··· Materials provided ···

(* ===== verification/Minicron.v ===== *)
(** minicron, minicron.c: runs a command at an interval in a child process, which it starts again when it
    ends. *)
From Stdlib Require Import ZArith Lia Ascii String.
From stdpp Require Import base list strings numbers.
From S2P Require Import Prelude CProg.
Open Scope string_scope.
Open Scope list_scope.
Open Scope Z_scope.

(** ** The command of the child *)

(** [snprintf(buf, n, "%s %s", a, b)]; a null pointer prints as "(null)". *)
Definition snprintf2 (n : nat) (a : string) (b : option string) : string :=
  str_take (n - 1) (a +:+ " " +:+ default "(null)" b).

(** [argv[3]] and, if [argc > 4], [argv[4]]. *)
Definition helper_command (cmd : string) (arg : option string) : string :=
  let len := String.length cmd in
  match arg with
  | Some a => snprintf2 (len + String.length a + 2) cmd (Some a)
  | None => snprintf2 (len + 2) cmd None
  end.

(** The child: [n] rounds of sleeping [interval] seconds (an [unsigned int]) and running the command. *)
Inductive child_act : Type := Sleep (seconds : Z) | System (command : string).
Definition child (interval : Z) (cmd : string) (arg : option string) (n : nat) : list child_act :=
  concat (repeat [Sleep (u32 interval); System (helper_command cmd arg)] n).

(** The arguments: [None] for [exit(1)]. *)
Definition minicron_args (argv : list string) : option (Z * string * string * option string) :=
  match argv with
  | _ :: interval :: pidfile :: cmd :: rest =>
      let i := atoi interval in if i =? 0 then None else Some (i, pidfile, cmd, head rest)
  | _ => None
  end.

(** The variables of a CGI environment that are unset, so that the command does not see them. *)
Definition cgi_names : list string :=
  ["CONTENT_TYPE"; "GATEWAY_INTERFACE"; "REMOTE_USER"; "REMOTE_ADDR"; "AUTH_TYPE"; "SCRIPT_FILENAME"; "CONTENT_LENGTH";
   "HTTP_USER_AGENT"; "HTTP_HOST"; "SERVER_SOFTWARE"; "HTTP_REFERER"; "SERVER_PROTOCOL"; "REQUEST_METHOD"; "SERVER_PORT";
   "SCRIPT_NAME"; "SERVER_NAME"].

Definition unsetenv (environ : list (string * string)) (name : string) : list (string * string) :=
  filter (fun v => v.1 <> name) environ.

Definition clean_environ (environ : list (string * string)) : list (string * string) := fold_left unsetenv cgi_names environ.

(** [main] up to its loop: the interval, the command with its argument, the environment, and the text of the
    pid file, which may fail to open; [None] for [exit(1)]. *)
Definition minicron_start (argv : list string) (environ : list (string * string)) (daemon_ok pidfile_ok : bool) (self : Z)
    : option (Z * string * option string * list (string * string) * option string) :=
  '(interval, _, cmd, arg) ← minicron_args argv;
  if negb daemon_ok then None
  else Some (interval, cmd, arg, clean_environ environ, if pidfile_ok then Some (sdec (i32 self) +:+ String "010" "") else None).

(** ** The parent *)

(** The static variables, and the signals that were sent, with the process they were sent to.
    [handler] says whether SIGTERM is caught. *)
Record parent : Type := { pid : Z; quit : bool; handler : bool; kills : list Z }.

(** [killchild] *)
Definition killchild (p : parent) : parent :=
  {| pid := 0; quit := true; handler := handler p; kills := if pid p =? 0 then kills p else kills p ++ [pid p] |}.

(** One round of [while (!quit)] up to [wait]: [fork] gives a process, or -1. *)
Definition start_round (forked : Z) (p : parent) : parent :=
  {| pid := forked; quit := quit p; handler := true; kills := kills p |}.

(** What may happen to the parent: [wait] returns and the next child is forked, or SIGTERM arrives.
    After SIGTERM the round ends, and with it the loop. *)
Inductive parent_event : Type := Restart (forked : Z) | Term.

Inductive parent_end : Type := Waiting (p : parent) | Exited (p : parent) | Killed (p : parent).

(** After the loop: a child that is still known is killed once more. *)
Definition finish (p : parent) : parent :=
  {| pid := 0; quit := quit p; handler := handler p; kills := if pid p =? 0 then kills p else kills p ++ [pid p] |}.

Fixpoint parent_run (es : list parent_event) (p : parent) : parent_end :=
  match es with
  | [] => Waiting p
  | Restart f :: es => parent_run es (start_round f p)
  | Term :: _ => if handler p then Exited (finish (killchild p)) else Killed p
  end.

Definition parent_init : parent := {| pid := 0; quit := false; handler := false; kills := [] |}.

(** ** Theorems *)

(** The command that the child runs is the program with its argument.  The buffer has exactly the size
    it needs; without an argument [argv[4]] is a null pointer whose text is cut off by the size of the
    buffer, so that the program is run with a blank after it. *)
Theorem helper_command_exact cmd arg :
  helper_command cmd arg = cmd +:+ " " +:+ default "" arg.
Proof.
  unfold helper_command, snprintf2. destruct arg as [a|]; cbn [default].
  - apply str_take_all. rewrite !append_length. cbn. lia.
  - replace (String.length cmd + 2 - 1)%nat with (String.length (cmd +:+ " ")) by (rewrite append_length; cbn; lia).
    rewrite <- append_assoc, str_take_app. by rewrite append_nil_r.
Qed.

(** The command gets exactly the environment of minicron without the CGI variables, in the same order. *)
Theorem clean_environ_spec environ :
  clean_environ environ = filter (fun v => v.1 ∉ cgi_names) environ.
Proof.
  unfold clean_environ. generalize cgi_names. intros names. revert environ.
  induction names as [|n names IH]; intros environ; cbn [fold_left].
  - induction environ as [|v environ IH]; [done|]. rewrite filter_cons_True by apply not_elem_of_nil. by rewrite <- IH.
  - rewrite IH. unfold unsetenv. rewrite list_filter_filter. apply list_filter_iff. intros v. rewrite not_elem_of_cons. tauto.
Qed.

(** SIGTERM ends minicron and kills the child that runs at this time, and only it; but a [fork] that
    failed has left -1 in [pid], and then SIGTERM is sent to every process of the system. *)
Theorem minicron_terminates_child forks f :
  exists p, parent_run (map Restart forks ++ [Restart f; Term]) parent_init = Exited p /\
    kills p = if f =? 0 then [] else [f].
Proof.
  assert (H : forall fs p, parent_run (map Restart fs ++ [Restart f; Term]) p
    = Exited (finish (killchild (start_round f p)))).
  { induction fs as [|x fs IH]; intros p; cbn [map app parent_run]; [done|]. by rewrite IH. }
  rewrite H. eexists. split; [reflexivity|]. unfold killchild, finish, start_round, parent_init. cbn. by destruct (f =? 0).
Qed.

···

(Aim of the task): Repeat exactly the lines of the listing from its first line through the line that holds "Definition cgi_names : list". Nothing else should appear.

(Expected answer):
(* ===== verification/Minicron.v ===== *)
(** minicron, minicron.c: runs a command at an interval in a child process, which it starts again when it
    ends. *)
From Stdlib Require Import ZArith Lia Ascii String.
From stdpp Require Import base list strings numbers.
From S2P Require Import Prelude CProg.
Open Scope string_scope.
Open Scope list_scope.
Open Scope Z_scope.

(** ** The command of the child *)

(** [snprintf(buf, n, "%s %s", a, b)]; a null pointer prints as "(null)". *)
Definition snprintf2 (n : nat) (a : string) (b : option string) : string :=
  str_take (n - 1) (a +:+ " " +:+ default "(null)" b).

(** [argv[3]] and, if [argc > 4], [argv[4]]. *)
Definition helper_command (cmd : string) (arg : option string) : string :=
  let len := String.length cmd in
  match arg with
  | Some a => snprintf2 (len + String.length a + 2) cmd (Some a)
  | None => snprintf2 (len + 2) cmd None
  end.

(** The child: [n] rounds of sleeping [interval] seconds (an [unsigned int]) and running the command. *)
Inductive child_act : Type := Sleep (seconds : Z) | System (command : string).
Definition child (interval : Z) (cmd : string) (arg : option string) (n : nat) : list child_act :=
  concat (repeat [Sleep (u32 interval); System (helper_command cmd arg)] n).

(** The arguments: [None] for [exit(1)]. *)
Definition minicron_args (argv : list string) : option (Z * string * string * option string) :=
  match argv with
  | _ :: interval :: pidfile :: cmd :: rest =>
      let i := atoi interval in if i =? 0 then None else Some (i, pidfile, cmd, head rest)
  | _ => None
  end.

(** The variables of a CGI environment that are unset, so that the command does not see them. *)
Definition cgi_names : list string :=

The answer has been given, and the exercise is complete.